Problem statement: In the records below, find the line with "Definition py_sum (l" and the line with "(** [math.fsum(l)] for". Print both exactly, along with every line between them, and no other line.

···

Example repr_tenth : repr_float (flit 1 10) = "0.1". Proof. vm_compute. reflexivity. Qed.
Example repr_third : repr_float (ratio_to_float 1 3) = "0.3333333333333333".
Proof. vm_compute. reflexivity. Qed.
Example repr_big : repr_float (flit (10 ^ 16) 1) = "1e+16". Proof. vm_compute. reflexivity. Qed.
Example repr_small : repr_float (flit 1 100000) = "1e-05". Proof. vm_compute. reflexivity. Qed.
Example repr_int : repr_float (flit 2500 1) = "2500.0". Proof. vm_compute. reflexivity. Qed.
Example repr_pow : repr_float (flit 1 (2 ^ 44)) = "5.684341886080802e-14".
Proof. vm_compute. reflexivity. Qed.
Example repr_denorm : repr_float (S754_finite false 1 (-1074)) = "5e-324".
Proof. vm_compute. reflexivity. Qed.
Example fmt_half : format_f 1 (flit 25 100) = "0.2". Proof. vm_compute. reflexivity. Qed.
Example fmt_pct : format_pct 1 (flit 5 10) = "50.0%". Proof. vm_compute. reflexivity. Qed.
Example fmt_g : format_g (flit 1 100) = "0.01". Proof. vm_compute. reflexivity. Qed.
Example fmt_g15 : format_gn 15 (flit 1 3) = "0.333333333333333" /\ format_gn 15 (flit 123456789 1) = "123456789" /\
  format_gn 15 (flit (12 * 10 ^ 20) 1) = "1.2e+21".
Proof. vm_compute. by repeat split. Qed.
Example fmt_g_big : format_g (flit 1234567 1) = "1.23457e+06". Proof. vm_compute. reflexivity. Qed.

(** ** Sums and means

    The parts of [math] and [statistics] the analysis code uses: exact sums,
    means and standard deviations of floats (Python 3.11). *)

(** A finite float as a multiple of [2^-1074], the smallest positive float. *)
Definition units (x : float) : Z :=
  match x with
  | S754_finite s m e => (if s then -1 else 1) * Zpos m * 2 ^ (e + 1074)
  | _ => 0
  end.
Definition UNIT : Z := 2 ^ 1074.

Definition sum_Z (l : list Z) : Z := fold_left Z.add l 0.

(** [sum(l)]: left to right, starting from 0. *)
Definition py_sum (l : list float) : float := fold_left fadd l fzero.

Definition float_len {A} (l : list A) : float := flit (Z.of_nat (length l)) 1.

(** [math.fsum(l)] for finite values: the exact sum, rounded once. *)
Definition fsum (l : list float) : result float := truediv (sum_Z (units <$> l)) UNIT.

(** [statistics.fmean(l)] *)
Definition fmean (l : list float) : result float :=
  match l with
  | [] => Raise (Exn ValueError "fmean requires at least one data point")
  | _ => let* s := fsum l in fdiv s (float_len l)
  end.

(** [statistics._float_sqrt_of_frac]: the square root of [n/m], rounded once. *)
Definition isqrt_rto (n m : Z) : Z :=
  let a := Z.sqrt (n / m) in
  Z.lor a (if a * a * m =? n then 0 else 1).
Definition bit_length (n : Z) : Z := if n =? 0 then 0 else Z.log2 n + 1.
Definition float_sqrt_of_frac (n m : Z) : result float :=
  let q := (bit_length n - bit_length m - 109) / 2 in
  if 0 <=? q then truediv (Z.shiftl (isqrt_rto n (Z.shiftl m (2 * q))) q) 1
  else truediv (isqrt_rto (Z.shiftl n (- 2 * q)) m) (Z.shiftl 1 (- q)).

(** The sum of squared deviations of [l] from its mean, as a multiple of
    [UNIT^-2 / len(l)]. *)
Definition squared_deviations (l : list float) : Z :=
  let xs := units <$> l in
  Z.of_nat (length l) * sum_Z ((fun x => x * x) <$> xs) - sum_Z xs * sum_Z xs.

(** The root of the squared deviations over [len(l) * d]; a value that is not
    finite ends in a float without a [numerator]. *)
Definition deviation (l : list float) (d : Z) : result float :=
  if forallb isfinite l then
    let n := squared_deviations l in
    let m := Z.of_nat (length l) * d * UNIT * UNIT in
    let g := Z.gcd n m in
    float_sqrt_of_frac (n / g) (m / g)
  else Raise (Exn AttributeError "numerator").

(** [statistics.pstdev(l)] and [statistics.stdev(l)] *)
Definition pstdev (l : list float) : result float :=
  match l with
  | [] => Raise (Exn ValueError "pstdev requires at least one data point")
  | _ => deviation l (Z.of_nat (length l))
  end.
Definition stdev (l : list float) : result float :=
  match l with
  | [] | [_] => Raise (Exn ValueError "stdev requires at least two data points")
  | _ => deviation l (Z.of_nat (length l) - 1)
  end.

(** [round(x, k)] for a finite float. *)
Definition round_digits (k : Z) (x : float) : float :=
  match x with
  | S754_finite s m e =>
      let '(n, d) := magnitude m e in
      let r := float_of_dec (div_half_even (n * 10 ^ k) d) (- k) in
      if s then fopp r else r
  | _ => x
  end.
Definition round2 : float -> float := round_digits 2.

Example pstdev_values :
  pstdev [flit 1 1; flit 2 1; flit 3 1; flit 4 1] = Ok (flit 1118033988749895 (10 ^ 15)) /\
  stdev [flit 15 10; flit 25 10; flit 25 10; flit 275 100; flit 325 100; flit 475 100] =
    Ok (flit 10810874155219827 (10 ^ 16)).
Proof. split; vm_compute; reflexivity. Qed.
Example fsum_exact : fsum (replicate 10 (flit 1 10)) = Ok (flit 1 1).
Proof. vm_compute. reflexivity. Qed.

···

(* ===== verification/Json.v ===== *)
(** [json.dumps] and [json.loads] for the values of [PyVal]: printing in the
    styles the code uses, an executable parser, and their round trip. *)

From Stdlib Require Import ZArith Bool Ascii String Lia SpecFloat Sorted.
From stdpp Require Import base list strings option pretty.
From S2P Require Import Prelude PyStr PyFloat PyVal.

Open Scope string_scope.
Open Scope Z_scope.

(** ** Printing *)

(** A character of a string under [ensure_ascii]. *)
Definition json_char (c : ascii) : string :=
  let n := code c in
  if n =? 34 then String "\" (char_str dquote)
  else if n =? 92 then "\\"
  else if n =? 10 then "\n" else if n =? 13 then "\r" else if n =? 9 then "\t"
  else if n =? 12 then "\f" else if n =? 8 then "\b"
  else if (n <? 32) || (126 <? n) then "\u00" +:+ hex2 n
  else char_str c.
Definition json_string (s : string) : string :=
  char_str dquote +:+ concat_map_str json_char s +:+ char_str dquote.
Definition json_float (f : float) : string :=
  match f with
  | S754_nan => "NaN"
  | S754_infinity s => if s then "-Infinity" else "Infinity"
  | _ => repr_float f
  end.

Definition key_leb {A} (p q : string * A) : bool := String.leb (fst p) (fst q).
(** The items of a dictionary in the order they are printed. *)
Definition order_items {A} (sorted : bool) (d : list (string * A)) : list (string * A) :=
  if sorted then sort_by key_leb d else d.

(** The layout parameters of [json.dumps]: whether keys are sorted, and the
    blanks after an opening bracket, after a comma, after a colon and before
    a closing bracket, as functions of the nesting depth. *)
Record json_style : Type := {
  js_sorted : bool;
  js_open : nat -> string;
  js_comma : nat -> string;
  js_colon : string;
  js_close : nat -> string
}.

···

Answer space:
Definition py_sum (l : list float) : float := fold_left fadd l fzero.

Definition float_len {A} (l : list A) : float := flit (Z.of_nat (length l)) 1.

(** [math.fsum(l)] for finite values: the exact sum, rounded once. *)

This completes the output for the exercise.